Instructions for the task:
Lines with "cleared" in the records below: say how many there are, and add nothing.

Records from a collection

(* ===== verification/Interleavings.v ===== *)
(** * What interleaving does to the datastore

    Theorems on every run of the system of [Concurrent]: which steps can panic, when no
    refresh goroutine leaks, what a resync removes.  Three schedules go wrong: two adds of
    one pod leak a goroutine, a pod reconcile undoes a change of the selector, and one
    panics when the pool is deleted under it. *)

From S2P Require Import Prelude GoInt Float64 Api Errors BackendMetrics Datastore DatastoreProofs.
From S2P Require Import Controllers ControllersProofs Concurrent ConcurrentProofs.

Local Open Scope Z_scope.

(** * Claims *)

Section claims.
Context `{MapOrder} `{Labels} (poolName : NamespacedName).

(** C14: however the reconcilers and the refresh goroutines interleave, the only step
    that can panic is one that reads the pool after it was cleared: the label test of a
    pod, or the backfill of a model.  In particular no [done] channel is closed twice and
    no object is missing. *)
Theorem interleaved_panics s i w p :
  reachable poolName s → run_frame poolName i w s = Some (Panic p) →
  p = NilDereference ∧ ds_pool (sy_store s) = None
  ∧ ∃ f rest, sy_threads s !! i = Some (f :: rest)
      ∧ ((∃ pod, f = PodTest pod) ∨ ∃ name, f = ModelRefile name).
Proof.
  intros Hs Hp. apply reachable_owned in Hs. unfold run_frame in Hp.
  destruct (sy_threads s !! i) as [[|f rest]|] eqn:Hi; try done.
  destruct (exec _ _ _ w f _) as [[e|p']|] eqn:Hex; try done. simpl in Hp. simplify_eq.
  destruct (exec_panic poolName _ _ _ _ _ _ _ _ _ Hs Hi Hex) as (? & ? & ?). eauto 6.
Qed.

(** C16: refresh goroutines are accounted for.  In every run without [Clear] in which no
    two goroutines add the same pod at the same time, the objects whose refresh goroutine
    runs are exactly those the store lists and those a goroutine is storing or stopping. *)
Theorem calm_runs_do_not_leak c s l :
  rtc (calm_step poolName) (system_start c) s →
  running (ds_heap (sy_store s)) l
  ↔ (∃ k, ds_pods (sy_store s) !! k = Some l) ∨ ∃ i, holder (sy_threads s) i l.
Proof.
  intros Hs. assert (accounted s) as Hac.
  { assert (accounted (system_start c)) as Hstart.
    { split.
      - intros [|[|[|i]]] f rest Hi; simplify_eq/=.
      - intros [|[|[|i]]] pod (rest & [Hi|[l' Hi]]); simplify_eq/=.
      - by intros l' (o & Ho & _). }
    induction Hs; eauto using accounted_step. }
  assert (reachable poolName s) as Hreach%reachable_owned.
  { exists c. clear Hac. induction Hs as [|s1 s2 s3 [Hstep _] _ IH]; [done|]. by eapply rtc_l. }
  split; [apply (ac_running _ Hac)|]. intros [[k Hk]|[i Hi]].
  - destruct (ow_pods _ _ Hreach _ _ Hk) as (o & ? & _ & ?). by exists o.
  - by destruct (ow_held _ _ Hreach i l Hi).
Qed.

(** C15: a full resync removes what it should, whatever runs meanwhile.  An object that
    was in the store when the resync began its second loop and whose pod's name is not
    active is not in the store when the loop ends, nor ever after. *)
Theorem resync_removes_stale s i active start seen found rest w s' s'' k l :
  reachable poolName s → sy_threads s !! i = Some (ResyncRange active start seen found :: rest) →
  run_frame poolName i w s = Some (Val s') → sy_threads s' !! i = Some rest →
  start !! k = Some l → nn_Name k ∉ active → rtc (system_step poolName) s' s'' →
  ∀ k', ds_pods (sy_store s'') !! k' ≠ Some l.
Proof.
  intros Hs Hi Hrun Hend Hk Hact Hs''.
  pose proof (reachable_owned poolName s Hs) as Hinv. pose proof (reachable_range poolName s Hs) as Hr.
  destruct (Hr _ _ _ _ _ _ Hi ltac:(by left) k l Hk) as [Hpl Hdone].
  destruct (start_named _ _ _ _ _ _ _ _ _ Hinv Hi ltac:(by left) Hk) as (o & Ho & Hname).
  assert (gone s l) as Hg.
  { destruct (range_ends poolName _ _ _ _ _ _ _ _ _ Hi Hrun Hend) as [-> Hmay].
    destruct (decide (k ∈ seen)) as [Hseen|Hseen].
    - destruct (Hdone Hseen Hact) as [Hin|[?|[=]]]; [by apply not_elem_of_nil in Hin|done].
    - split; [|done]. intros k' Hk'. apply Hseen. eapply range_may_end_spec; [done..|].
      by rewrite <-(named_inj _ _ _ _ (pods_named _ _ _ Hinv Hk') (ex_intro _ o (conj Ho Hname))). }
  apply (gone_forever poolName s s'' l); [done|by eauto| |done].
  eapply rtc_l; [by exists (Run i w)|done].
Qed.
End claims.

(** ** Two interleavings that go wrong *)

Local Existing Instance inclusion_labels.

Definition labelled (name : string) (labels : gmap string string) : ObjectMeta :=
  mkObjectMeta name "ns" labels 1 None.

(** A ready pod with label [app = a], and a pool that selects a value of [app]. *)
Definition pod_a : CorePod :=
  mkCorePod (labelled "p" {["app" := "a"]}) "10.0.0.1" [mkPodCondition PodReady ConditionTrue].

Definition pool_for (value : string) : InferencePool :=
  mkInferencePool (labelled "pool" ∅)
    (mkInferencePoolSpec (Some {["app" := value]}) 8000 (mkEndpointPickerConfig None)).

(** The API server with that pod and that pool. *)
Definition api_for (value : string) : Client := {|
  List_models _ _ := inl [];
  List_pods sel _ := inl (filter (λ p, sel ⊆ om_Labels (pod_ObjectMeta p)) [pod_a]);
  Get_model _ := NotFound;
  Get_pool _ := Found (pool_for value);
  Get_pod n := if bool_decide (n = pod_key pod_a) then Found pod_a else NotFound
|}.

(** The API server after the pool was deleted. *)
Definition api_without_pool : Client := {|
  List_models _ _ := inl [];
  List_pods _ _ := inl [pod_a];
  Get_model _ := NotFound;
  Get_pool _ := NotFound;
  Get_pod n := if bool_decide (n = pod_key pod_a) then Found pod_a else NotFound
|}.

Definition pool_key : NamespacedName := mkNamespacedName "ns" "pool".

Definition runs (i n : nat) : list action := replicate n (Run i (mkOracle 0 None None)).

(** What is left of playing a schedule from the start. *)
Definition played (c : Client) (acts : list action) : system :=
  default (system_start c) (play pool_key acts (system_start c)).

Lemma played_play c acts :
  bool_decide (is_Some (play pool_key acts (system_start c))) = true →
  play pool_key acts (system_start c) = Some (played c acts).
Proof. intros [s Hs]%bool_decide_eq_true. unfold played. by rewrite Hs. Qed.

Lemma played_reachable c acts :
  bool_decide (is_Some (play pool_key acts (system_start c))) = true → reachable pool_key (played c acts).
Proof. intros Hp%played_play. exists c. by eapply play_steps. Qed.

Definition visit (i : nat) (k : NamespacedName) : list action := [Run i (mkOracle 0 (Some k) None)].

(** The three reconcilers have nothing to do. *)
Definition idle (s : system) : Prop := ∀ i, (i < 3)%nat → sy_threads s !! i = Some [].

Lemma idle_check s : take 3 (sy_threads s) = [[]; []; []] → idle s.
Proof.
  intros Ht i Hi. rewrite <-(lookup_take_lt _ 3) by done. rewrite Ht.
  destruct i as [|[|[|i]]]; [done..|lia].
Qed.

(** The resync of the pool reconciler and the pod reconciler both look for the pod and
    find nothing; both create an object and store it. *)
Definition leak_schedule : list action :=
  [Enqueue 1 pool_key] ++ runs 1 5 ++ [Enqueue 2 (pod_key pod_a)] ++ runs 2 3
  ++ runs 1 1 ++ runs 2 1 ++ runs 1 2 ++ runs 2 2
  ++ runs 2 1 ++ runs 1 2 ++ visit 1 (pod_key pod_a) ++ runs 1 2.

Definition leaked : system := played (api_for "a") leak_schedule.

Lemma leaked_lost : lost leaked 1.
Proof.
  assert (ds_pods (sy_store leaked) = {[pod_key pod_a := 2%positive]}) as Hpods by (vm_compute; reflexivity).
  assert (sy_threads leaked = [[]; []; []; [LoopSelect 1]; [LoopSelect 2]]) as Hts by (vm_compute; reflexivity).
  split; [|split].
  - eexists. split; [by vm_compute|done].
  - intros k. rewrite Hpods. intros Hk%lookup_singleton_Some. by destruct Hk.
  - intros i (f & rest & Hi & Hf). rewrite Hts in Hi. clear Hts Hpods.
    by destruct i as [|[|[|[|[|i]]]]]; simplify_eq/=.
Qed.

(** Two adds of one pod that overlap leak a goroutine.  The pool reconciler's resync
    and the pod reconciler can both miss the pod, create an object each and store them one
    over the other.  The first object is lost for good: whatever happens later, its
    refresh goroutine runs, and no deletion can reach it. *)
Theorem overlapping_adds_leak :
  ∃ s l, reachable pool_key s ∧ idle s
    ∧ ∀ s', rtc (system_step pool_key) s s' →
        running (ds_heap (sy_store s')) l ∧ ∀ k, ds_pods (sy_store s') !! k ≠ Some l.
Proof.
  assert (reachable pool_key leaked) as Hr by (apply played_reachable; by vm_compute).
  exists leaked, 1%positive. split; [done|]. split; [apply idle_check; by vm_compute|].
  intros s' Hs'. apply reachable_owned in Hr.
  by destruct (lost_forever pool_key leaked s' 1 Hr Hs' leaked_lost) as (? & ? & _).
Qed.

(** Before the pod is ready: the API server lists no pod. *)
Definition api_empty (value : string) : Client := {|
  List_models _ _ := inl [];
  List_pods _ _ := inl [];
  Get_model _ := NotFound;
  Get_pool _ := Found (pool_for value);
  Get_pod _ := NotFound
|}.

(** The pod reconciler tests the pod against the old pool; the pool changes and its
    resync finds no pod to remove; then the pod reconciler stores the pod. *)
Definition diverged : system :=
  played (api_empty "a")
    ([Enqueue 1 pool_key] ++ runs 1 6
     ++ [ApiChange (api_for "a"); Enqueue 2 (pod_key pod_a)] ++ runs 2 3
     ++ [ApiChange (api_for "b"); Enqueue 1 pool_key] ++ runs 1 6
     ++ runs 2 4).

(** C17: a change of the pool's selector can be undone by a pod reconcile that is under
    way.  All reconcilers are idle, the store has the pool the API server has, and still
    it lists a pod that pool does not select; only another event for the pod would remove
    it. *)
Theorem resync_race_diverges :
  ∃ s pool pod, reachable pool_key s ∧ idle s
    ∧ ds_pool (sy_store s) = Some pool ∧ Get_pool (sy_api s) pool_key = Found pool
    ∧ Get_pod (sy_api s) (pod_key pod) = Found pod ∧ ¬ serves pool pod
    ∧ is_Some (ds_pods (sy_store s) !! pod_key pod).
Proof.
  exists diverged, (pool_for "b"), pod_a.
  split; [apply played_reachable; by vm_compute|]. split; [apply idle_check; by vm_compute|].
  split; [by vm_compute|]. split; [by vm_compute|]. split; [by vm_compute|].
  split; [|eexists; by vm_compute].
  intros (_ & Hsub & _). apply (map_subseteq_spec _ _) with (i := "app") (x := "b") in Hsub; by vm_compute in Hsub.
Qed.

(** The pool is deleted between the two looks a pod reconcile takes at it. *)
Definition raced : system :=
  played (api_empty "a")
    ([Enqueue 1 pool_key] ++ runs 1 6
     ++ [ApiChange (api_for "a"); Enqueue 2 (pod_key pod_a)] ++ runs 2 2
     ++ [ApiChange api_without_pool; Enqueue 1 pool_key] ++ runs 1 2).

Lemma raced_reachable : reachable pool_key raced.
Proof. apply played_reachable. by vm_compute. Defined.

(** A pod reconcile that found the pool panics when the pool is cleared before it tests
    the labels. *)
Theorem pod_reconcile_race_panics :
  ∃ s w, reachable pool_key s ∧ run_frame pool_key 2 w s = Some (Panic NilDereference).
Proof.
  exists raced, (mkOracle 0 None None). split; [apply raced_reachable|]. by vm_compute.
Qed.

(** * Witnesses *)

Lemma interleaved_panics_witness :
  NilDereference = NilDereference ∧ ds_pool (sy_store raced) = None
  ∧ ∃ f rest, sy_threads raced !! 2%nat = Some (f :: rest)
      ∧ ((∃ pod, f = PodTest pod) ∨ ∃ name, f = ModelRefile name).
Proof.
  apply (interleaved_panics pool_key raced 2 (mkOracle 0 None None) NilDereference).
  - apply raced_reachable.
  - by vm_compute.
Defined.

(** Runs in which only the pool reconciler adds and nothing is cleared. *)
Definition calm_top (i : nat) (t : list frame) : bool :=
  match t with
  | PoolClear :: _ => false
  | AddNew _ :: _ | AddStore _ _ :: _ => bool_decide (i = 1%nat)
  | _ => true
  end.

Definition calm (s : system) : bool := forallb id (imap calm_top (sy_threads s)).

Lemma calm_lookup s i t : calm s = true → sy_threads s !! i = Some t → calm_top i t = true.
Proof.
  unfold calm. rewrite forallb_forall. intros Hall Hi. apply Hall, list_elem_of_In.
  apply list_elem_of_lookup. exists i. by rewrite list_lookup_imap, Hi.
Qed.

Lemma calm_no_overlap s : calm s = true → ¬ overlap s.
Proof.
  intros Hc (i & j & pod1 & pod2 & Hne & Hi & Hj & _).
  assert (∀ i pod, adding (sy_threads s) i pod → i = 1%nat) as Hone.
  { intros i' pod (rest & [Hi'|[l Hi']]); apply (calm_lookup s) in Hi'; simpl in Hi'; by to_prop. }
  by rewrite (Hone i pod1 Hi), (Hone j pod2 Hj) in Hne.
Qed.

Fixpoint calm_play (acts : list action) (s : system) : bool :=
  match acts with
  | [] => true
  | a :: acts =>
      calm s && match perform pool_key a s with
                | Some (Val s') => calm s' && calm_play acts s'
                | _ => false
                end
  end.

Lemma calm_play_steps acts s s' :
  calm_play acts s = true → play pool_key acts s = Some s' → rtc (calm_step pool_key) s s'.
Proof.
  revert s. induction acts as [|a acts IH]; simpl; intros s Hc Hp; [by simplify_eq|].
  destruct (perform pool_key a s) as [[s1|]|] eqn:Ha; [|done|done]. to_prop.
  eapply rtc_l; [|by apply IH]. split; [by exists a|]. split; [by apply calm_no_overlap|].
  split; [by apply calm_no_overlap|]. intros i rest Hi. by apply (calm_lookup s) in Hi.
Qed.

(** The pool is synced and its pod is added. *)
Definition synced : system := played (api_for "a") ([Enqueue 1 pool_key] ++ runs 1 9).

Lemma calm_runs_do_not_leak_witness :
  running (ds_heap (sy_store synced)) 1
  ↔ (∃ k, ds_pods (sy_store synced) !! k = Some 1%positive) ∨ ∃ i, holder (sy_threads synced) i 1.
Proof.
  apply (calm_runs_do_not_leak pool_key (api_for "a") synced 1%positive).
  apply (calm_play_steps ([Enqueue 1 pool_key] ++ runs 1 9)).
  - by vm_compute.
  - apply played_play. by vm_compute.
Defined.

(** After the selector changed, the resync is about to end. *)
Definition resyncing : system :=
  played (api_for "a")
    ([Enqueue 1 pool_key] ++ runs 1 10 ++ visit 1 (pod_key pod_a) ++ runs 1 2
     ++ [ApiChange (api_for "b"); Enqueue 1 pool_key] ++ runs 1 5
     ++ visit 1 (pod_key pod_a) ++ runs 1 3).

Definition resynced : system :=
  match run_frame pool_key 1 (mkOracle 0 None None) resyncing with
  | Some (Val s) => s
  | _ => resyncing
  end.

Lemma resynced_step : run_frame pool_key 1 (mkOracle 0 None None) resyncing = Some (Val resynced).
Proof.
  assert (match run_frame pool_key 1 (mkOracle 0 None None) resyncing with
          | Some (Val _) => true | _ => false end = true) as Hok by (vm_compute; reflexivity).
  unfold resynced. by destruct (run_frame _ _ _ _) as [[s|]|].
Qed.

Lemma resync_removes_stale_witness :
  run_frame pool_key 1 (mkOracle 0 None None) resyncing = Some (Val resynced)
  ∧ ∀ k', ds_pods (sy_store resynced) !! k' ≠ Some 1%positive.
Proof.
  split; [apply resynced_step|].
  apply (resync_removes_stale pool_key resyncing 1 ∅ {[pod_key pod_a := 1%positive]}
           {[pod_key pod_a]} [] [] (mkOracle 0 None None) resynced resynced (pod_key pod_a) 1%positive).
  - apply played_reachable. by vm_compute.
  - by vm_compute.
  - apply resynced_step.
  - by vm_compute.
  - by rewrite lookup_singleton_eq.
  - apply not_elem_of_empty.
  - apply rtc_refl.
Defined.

Written answer:
3